[GOAL OF THE EXERCISE]: From the entries, copy out every line in which the word "Hconf" is found.

INFORMATION SUPPLIED below:

Lemma handleStartStreaming_guards_scenario_B :
  In StartStreaming
     (handleStartStreaming scenario_B [] (RejectedError "timeout")).
Proof.
  apply (proj2 (proj2 (proj2
           (handleStartStreaming_guards scenario_B []
              (RejectedError "timeout"))))).
  reflexivity.
Defined.

Lemma validationEffect_skip (p : Entry) (state : ConfigurationState)
  (held : list string) :
  ~ In (key_of p)
      [ K_openapiCredential; K_openapiHost; K_avatarId; K_voiceId;
        K_knowledgeId ] ->
  validationEffect state (setter p state) held = held.
Proof.
  intros Hk. unfold validationEffect, validation_deps_changed.
  destruct state, p; try (exfalso; apply Hk; simpl; tauto);
    simpl; rewrite !String.eqb_refl; reflexivity.
Qed.

Lemma eqb_changed_false (a b : string) :
  negb (String.eqb a b) = false -> a = b.
Proof.
  intros H. apply negb_false_iff in H. now apply String.eqb_eq.
Qed.

(** X14. The panel's validation effect runs again only when the
    credential, the host, the avatar id, the voice id or the knowledge id
    changes: a setter of any other field leaves the errors the panel holds
    as they are.  As long as the auth method, the duration and the mode
    type are not written, the errors held stay those the validator gives
    for the current store. *)
Theorem validationEffect_refresh (p : Entry) (state : ConfigurationState)
  (held : list string) :
  (~ In (key_of p)
       [ K_openapiCredential; K_openapiHost; K_avatarId; K_voiceId;
         K_knowledgeId ] ->
   validationEffect state (setter p state) held = held)
  /\ (held = errors (validateConfiguration state) ->
      ~ In (key_of p) [ K_authMethod; K_sessionDuration; K_modeType ] ->
      validationEffect state (setter p state) held
      = errors (validateConfiguration (setter p state))).
Proof.
  split; [ apply validationEffect_skip | ].
  intros -> Hk. unfold validationEffect, validation_deps_changed.
  destruct state, p; try (exfalso; apply Hk; simpl; tauto);
    simpl; rewrite ?String.eqb_refl; simpl; rewrite ?andb_true_r;
    try reflexivity;
    match goal with
    | |- context [ negb (String.eqb ?a ?b) ] =>
        destruct (negb (String.eqb a b)) eqn:E;
        [ reflexivity | apply eqb_changed_false in E; subst; reflexivity ]
    end.
Qed.

Lemma validationEffect_refresh_sessionDuration :
  validationEffect scenario_B (setSessionDuration 0 scenario_B) [] = []
  /\ validationEffect scenario_B (setAvatarId "" scenario_B)
       (errors (validateConfiguration scenario_B))
     = [ "Avatar ID is required" ].
Proof.
  split.
  - apply (proj1 (validationEffect_refresh (P_sessionDuration 0)
                    scenario_B [])).
    simpl. intuition discriminate.
  - apply (proj2 (validationEffect_refresh (P_avatarId "") scenario_B
                    (errors (validateConfiguration scenario_B))));
      [ reflexivity | simpl; intuition discriminate ].
Defined.

(** X15. The duration is not among the effect's dependencies.  So when a
    valid store has its duration set to zero or below, the panel still
    holds the empty error list of its first render: the validator rejects
    the store, yet the start button stays enabled and a click calls
    [startStreaming()]. *)
Theorem stale_errors_allow_start (d : Z) (state : ConfigurationState)
  (result : StartResult) :
  isValid (validateConfiguration state) = true ->
  (d <= 0)%Z ->
  validationEffect state (setSessionDuration d state)
    (validationErrors_on_mount state) = []
  /\ isValid (validateConfiguration (setSessionDuration d state)) = false
  /\ startButtonDisabled (setSessionDuration d state) [] false = false
  /\ In StartStreaming
       (handleStartStreaming (setSessionDuration d state) [] result).
Proof.
  intros Hvalid Hd.
  pose proof (proj1 (isValid_spec state) Hvalid) as (Hconf & _ & _).
  apply isFullyConfigured_nonempty in Hconf.
  assert (Hfull : isFullyConfigured (setSessionDuration d state) = true)
    by (destruct state; exact Hconf).
  split.
  - change (setSessionDuration d state)
      with (setter (P_sessionDuration d) state).
    rewrite validationEffect_skip by (simpl; intuition discriminate).
    unfold validationErrors_on_mount.
    rewrite validate_isValid, Nat.eqb_eq in Hvalid.
    now apply length_zero_iff_nil.
  - split.
    + apply (isValid_false_of_error _ msg_duration).
      rewrite validate_errors. unfold spec_errors.
      assert (Hd' : (sessionDuration (setSessionDuration d state) <= 0)%Z)
        by (destruct state; exact Hd).
      rewrite (bool_decide_eq_true_2 _ Hd').
      rewrite !in_app_iff. do 3 right. left. simpl. tauto.
    + unfold startButtonDisabled, handleStartStreaming.
      rewrite Hfull. simpl. split; [ reflexivity | tauto ].
Qed.

Lemma stale_errors_allow_start_scenario_B :
  isValid (validateConfiguration (setSessionDuration 0 scenario_B)) = false
  /\ In StartStreaming
       (handleStartStreaming (setSessionDuration 0 scenario_B)
          (validationEffect scenario_B (setSessionDuration 0 scenario_B)
             (validationErrors_on_mount scenario_B))
          Resolved).
Proof.
  assert (Hvalid : isValid (validateConfiguration scenario_B) = true)
    by reflexivity.
  assert (Hd : (0 <= 0)%Z) by lia.
  destruct (stale_errors_allow_start 0 scenario_B Resolved Hvalid Hd)
    as (Hheld & Hinvalid & _ & Hstart).
  split; [ exact Hinvalid | ]. rewrite Hheld. exact Hstart.
Defined.

(** X16. Whatever string the scene mode select hands over, the payload
    gets [scene_mode] only for the two known names, with that name, and
    loses it for any other value; the handler leaves [e2eType] alone.
    The end-to-end select does the same with its one name. *)
Theorem select_handlers_payload (value : string)
  (state : ConfigurationState) :
  (value = "fast_dialogue" \/ value = "meeting" ->
   obj_get "scene_mode"
     (json_entries (getSessionOptions (onSceneModeChange value state)))
   = Some (JsString value))
  /\ (value <> "fast_dialogue" -> value <> "meeting" ->
      obj_get "scene_mode"
        (json_entries (getSessionOptions (onSceneModeChange value state)))
      = None)
  /\ e2eType (onSceneModeChange value state) = e2eType state
  /\ (value = "openai" ->
      obj_get "e2e_type"
        (json_entries (getSessionOptions (onE2eTypeChange value state)))
      = Some (JsString "openai"))
  /\ (value <> "openai" ->
      obj_get "e2e_type"
        (json_entries (getSessionOptions (onE2eTypeChange value state)))
      = None).
Proof.
  rewrite !obj_get_json_entries
    by (rewrite getSessionOptions_keys; exact payload_keys_NoDup).
  unfold onSceneModeChange, onE2eTypeChange.
  split; [ | split; [ | split; [ | split ] ] ].
  - intros [-> | ->]; destruct state; reflexivity.
  - intros H1 H2. apply String.eqb_neq in H1, H2. rewrite H1, H2.
    destruct state; reflexivity.
  - destruct state; reflexivity.
  - intros ->. destruct state; reflexivity.
  - intros H. apply String.eqb_neq in H. rewrite H.
    destruct state; reflexivity.
Qed.

Lemma select_handlers_payload_unknown :
  obj_get "scene_mode"
    (json_entries (getSessionOptions (onSceneModeChange "karaoke" with_openai)))
  = None.
Proof.
  apply (proj1 (proj2 (select_handlers_payload "karaoke" with_openai)));
    discriminate.
Defined.

(** X17. After [resetToDefaults()] the store is unconfigured: the three
    getters are false, the validator reports the missing host, token and
    avatar, in that order, and a click on start calls nothing but one
    error notice, whatever errors the panel holds. *)
Theorem resetToDefaults_unconfigured (state : ConfigurationState)
  (held : list string) (result : StartResult) :
  isApiConfigured (resetToDefaults state) = false
  /\ isAvatarConfigured (resetToDefaults state) = false
  /\ isFullyConfigured (resetToDefaults state) = false
  /\ errors (validateConfiguration (resetToDefaults state))
     = [ "OpenAPI host is required"; "OpenAPI token is required";
         "Avatar ID is required" ]
  /\ handleStartStreaming (resetToDefaults state) held result
     = [ ShowError "Please configure all required settings before starting" ]
  /\ startButtonDisabled (resetToDefaults state) held false = true.
Proof.
  rewrite !resetToDefaults_defaults. repeat split; reflexivity.
Qed.

(** X18. When the panel holds the validator's current errors, a click
    starts streaming exactly when the store is valid; and on a fully
    configured but invalid store the one notice shown can only name the
    duration, the mode type, or both. *)
Theorem handleStartStreaming_fresh (state : ConfigurationState)
  (result : StartResult) :
  (In StartStreaming
      (handleStartStreaming state (errors (validateConfiguration state))
         result)
   <-> isValid (validateConfiguration state) = true)
  /\ (isFullyConfigured state = true ->
      isValid (validateConfiguration state) = false ->
      exists message,
        handleStartStreaming state (errors (validateConfiguration state))
          result
        = [ ShowError message ]
        /\ In message
             [ "Configuration errors: Session duration must be greater than 0";
               "Configuration errors: Mode type must be between 1 and 3";
               "Configuration errors: Session duration must be greater than 0, Mode type must be between 1 and 3" ]).
Proof.
  split.
  - rewrite validate_isValid, Nat.eqb_eq, length_zero_iff_nil.
    unfold handleStartStreaming.
    remember (errors (validateConfiguration state)) as errs eqn:Herrs.
    destruct (isFullyConfigured state) eqn:Hfull; simpl.
    + destruct errs as [| e l]; simpl.
      * split; [ reflexivity | tauto ].
      * split; [ intuition discriminate | discriminate ].
    + split; [ intuition discriminate | ].
      intros Hnil.
      assert (Hvalid : isValid (validateConfiguration state) = true)
        by (rewrite validate_isValid, <- Herrs, Hnil; reflexivity).
      apply isValid_spec in Hvalid as (Hconf & _).
      apply isFullyConfigured_nonempty in Hconf. congruence.
  - intros Hfull Hinvalid.
    unfold handleStartStreaming. rewrite Hfull.
    cbn [negb].
    rewrite validate_isValid in Hinvalid. revert Hinvalid.
    apply isFullyConfigured_nonempty in Hfull as (Hh & Hc & Ha).
    rewrite validate_errors. unfold spec_errors, rule.
    apply String.eqb_neq in Hh, Hc, Ha. rewrite Hh, Hc, Ha.
    destruct (bool_decide (sessionDuration state <= 0)%Z);
      destruct (bool_decide
                  (modeType state < 1 \/ 3 < modeType state)%Z);
      simpl; intros Hne; try discriminate Hne;
      eexists; (split; [ reflexivity | simpl; tauto ]).
Qed.

Lemma handleStartStreaming_fresh_mode_five :
  exists message,
    handleStartStreaming (setModeType 5 scenario_B)
      (errors (validateConfiguration (setModeType 5 scenario_B))) Resolved
    = [ ShowError message ]
    /\ In message
         [ "Configuration errors: Session duration must be greater than 0";
           "Configuration errors: Mode type must be between 1 and 3";
           "Configuration errors: Session duration must be greater than 0, Mode type must be between 1 and 3" ].
Proof.
  apply (proj2 (handleStartStreaming_fresh (setModeType 5 scenario_B)
                  Resolved)); reflexivity.
Defined.

(** X19. Each payload entry is fed by one store field: a setter changes
    no entry of the payload other than the one its field feeds, and the
    setters of the host, the credential, the auth method and the media
    settings change none. *)
Theorem getSessionOptions_entry_frame (p : Entry) (name : string)
  (state : ConfigurationState) :
  payload_key (key_of p) <> Some name ->
  obj_get name (getSessionOptions (setter p state))
  = obj_get name (getSessionOptions state).
Proof.
  intros H.
  destruct state, p; try reflexivity; simpl in H;
    unfold getSessionOptions; simpl;
    repeat match goal with
           | |- context [ String.eqb name ?k ] =>
               destruct (String.eqb_spec name k) as [-> | _]
           end;
    first [ reflexivity | exfalso; apply H; reflexivity ].
Qed.

Lemma getSessionOptions_entry_frame_voiceId :
  obj_get "avatar_id" (getSessionOptions (setVoiceId "v" scenario_D))
  = obj_get "avatar_id" (getSessionOptions scenario_D).
Proof.
  apply (getSessionOptions_entry_frame (P_voiceId "v") "avatar_id"
           scenario_D).
  simpl. discriminate.
Defined.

End of INFORMATION SUPPLIED.

[ANSWER BELOW]:
  pose proof (proj1 (isValid_spec state) Hvalid) as (Hconf & _ & _).
  apply isFullyConfigured_nonempty in Hconf.
    by (destruct state; exact Hconf).
      apply isValid_spec in Hvalid as (Hconf & _).
      apply isFullyConfigured_nonempty in Hconf. congruence.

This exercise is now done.